Eric O'Hara is pictured in his uniform in this undated photo. Services will be held Wednesday in Steamboat Springs.

O'Hara family/courtesy

Eric O'Hara is pictured in his uniform in this undated photo. Services will be held Wednesday in Steamboat Springs.

O'Hara remembered as a true hero


— Bill Montag remembers his late stepson, Eric O'Hara, as "a true American hero."

In his two tours of duty with the 82nd Airborne Division, O'Hara led 80 missions in Iraq and Afghanistan and was cited three times for bravery, Montag said.

"He would go under fire to pull his men out of harm's way," Montag said.

O'Hara negotiated with villagers to help bring peace, Montag said. His second tour of duty included daily patrols through the city of Tikrit.

"The greatest thing about Eric was that he came out of Iraq with incredibly deep faith," Montag said. "We know where he is now."

O'Hara, 24, died Thursday in Steamboat Springs after falling six stories off the roof of the Steamboat Grand Resort Hotel in a snow removal accident.

O'Hara had been discharged from the U.S. Army just a few weeks ago, was trying to move on with his life and had recently enrolled in college, close family friend Larry Lamb said.

Lamb fondly remembered his long talks with O'Hara, sharing Army stories. He remembered O'Hara as "tough and ambitious," and called his service in the Middle East courageous.

O'Hara had been living in Centennial since his discharge, but was in Steamboat Springs Thursday to help out with his brother-in-law's business, which is contracted to clear snow off roofs at the Grand. Just before 4 p.m., according to Routt County Coroner Rob Ryg, O'Hara and another worker were standing on a piece of ice that broke loose. O'Hara slid down the sloped roof and fell over the edge holding a safety rope, but was knocked off the rope by falling snow, Ryg said.

Montag remembered O'Hara as a passionate skier and talented athlete. O'Hara lettered in skiing at Steamboat Springs High School, where he graduated in 2002.

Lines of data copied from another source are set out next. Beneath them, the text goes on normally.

Lemma btf_endianness_roundtrip_witness :
  exists d b', btf_new always d 118 None = Some (inr b') /\ btf__endianness b' = BTF_BIG_ENDIAN /\
    raw_data b' = ex_image.
Proof.
  destruct (btf_endianness_roundtrip always ex_btf 76 18) as (d & b1 & b' & _ & _ & H1 & H2 & H3 & _).
  - exact ex_btf_ok.
  - exact I.
  - split; by vm_compute.
  - reflexivity.
  - reflexivity.
  - exists d, b'. split; [exact H1|]. split; [exact H2|]. rewrite H3. reflexivity.
Defined.

Lemma btf_resolve_size_exact_witness : exists b', btf__resolve_size ex_btf 3 = Some (40, b').
Proof.
  destruct (btf_resolve_size_exact ex_btf 3) as (r & b' & Hr & _ & _ & H);
    [exact ex_btf_ok|lia|].
  destruct (H 3%nat [10] 4) as [[Ho _]|[_ E]];
    [lia| | |exists b'; rewrite Hr, E; reflexivity]; cycle 1.
  { exfalso. destruct Ho as [[[|[|k]] Hk]|Hk]; vm_compute in Hk; discriminate. }
  eapply chain_ref with (k := 8) (id' := 2); [vm_compute; reflexivity..|].
  eapply chain_array with (k := 3) (id' := 1); [vm_compute; reflexivity..|].
  eapply chain_sized with (k := 1); vm_compute; reflexivity.
Defined.

Lemma btf_find_by_name_first_witness : btf__find_by_name_kind ex_btf (lit "arr") 8 = Some 3.
Proof.
  destruct (btf_find_by_name_first ex_btf (lit "arr") 8) as (_ & (r & Hr & _) & _);
    [exact ex_btf_ok|lia|discriminate|].
  rewrite Hr. vm_compute in Hr. congruence.
Defined.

O'Hara's family has long been involved in local bull-riding events, and while in high school, the fearless teenager coined "the Eric dismount" - jumping straight off the front of the bull, Montag said.

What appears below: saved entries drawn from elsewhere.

(* ===== verification/BtfBuild.v ===== *)
(** * Building BTF (src/plugin/libbpf-test/libbpf/src/btf.c, [btf__add_*])

    The first change splits the contiguous image of a BTF object into a
    header, a growing type section and a string set ([btf_ensure_modifiable]);
    types are then appended one by one, members to the last type, and
    [btf__raw_data] puts the three parts together again.

    The object is in native byte order; what dedup keeps besides
    ([strs_deduped]) and the cached image of the other byte order are left
    out.  Allocation is the parameter [alloc_ok].  An outer [None] is
    undefined behaviour. *)

From S2P Require Import Prelude Hashmap StrSet Btf.

(** ** The object *)

(** The two representations: one image, in which the types and the strings
    start at the given offsets, or the three parts. *)
Inductive rep :=
  | RContig (raw : list Z) (types strs : Z)
  | RSplit (hdr types : list Z) (types_cap : Z) (set : strset).

Inductive bobj := Bobj {
  b_rep : rep;
  b_raw : option (list Z);     (** the cached image of the split object *)
  b_offs : list Z;
  b_offs_cap : Z;
  b_nr : Z;
  b_base : option bobj;
  b_start_id : Z;
  b_start_str_off : Z;
}.

Definition with_rep (b : bobj) (r : rep) : bobj :=
  {| b_rep := r; b_raw := None; b_offs := b_offs b; b_offs_cap := b_offs_cap b; b_nr := b_nr b;
     b_base := b_base b; b_start_id := b_start_id b; b_start_str_off := b_start_str_off b |}.

Definition with_base (b : bobj) (bb : bobj) : bobj :=
  {| b_rep := b_rep b; b_raw := b_raw b; b_offs := b_offs b; b_offs_cap := b_offs_cap b;
     b_nr := b_nr b; b_base := Some bb; b_start_id := b_start_id b;
     b_start_str_off := b_start_str_off b |}.

Definition with_index (b : bobj) (offs : list Z) (cap nr : Z) : bobj :=
  {| b_rep := b_rep b; b_raw := b_raw b; b_offs := offs; b_offs_cap := cap; b_nr := nr;
     b_base := b_base b; b_start_id := b_start_id b; b_start_str_off := b_start_str_off b |}.

(** What [btf_new] and [btf_new_empty] return. *)
Definition of_btf (b : btf) (base : option bobj) : bobj :=
  {| b_rep := RContig (raw_data b) (types_data b) (Btf.strs_data b); b_raw := None;
     b_offs := type_offs b; b_offs_cap := type_offs_cap b; b_nr := nr_types b; b_base := base;
     b_start_id := start_id b; b_start_str_off := start_str_off b |}.

(** The memory of the type section and the offset it starts at. *)
Definition types_at (b : bobj) : list Z * Z :=
  match b_rep b with
  | RContig raw types _ => (raw, types)
  | RSplit _ types _ _ => (types, 0)
  end.

Definition b_type_cnt (b : bobj) : Z := u32 (b_start_id b + b_nr b).

(** [btf_type_by_id] for a type of the object itself. *)
Definition own_type (b : bobj) (id : Z) : option (list Z * Z) :=
  o ← ld32 (b_offs b) (4 * u32 (id - b_start_id b));
  Some ((types_at b).1, (types_at b).2 + o).

Definition btf_last_type (b : bobj) : option (list Z * Z) := own_type b (b_type_cnt b - 1).

Definition type_info_at (mo : list Z * Z) : option Z := ld32 mo.1 (mo.2 + 4).

Definition BTF_INFO_KFLAG (info : Z) : Z := Z.shiftr info 31.

Definition btf_type_info (k vlen kflag : Z) : Z :=
  u32 (Z.lor (Z.lor (Z.shiftl kflag 31) (Z.shiftl k 24)) vlen).

(** ** Changing the object *)

Section Build.
Context (alloc_ok : Z -> bool).

Definition btf_ensure_modifiable (b : bobj) : option (Z * bobj) :=
  match b_rep b with
  | RSplit _ _ _ _ => Some (0, with_rep b (b_rep b))
  | RContig raw types strs =>
      hl ← hdr_len raw; tl ← hdr_type_len raw;
      if negb (alloc_ok hl && alloc_ok tl) then Some (- ENOMEM, b) else
      h ← ld_bytes raw 0 (Z.to_nat hl);
      ty ← ld_bytes raw types (Z.to_nat tl);
      sl ← hdr_str_len raw;
      init ← ld_bytes raw strs (Z.to_nat sl);
      r ← strset__new alloc_ok BTF_MAX_STR_OFFSET init;
      match r with
      | inl err => Some (err, b)
      | inr set => cap ← hdr_type_len h; Some (0, with_rep b (RSplit h ty cap set))
      end
  end.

"And he'd get run over every time," Montag said.

After his discharge, O'Hara enrolled in classes at Metropolitan State College of Denver using funds from the G.I. Bill. After a bit of a rebellious youth, Montag said, O'Hara dedicated himself to a better future and had dreams of being a stockbroker.

"He was so proud because he got an 84 on his big bio test on Wednesday," Montag said.

O'Hara was incredibly close to his four sisters and was a caring uncle to their children, Montag said.

"Eric was a positive person - he just lit up the room," Montag said. "The community has really lost something."

"He will be sorely missed," Lamb said. "He was a lot to a lot of people."

Montag said services will be held Wednesday in Steamboat. O'Hara will be buried Thursday at Fort Logan National Cemetery in Denver, Montag said.

Arrangements still are being finalized.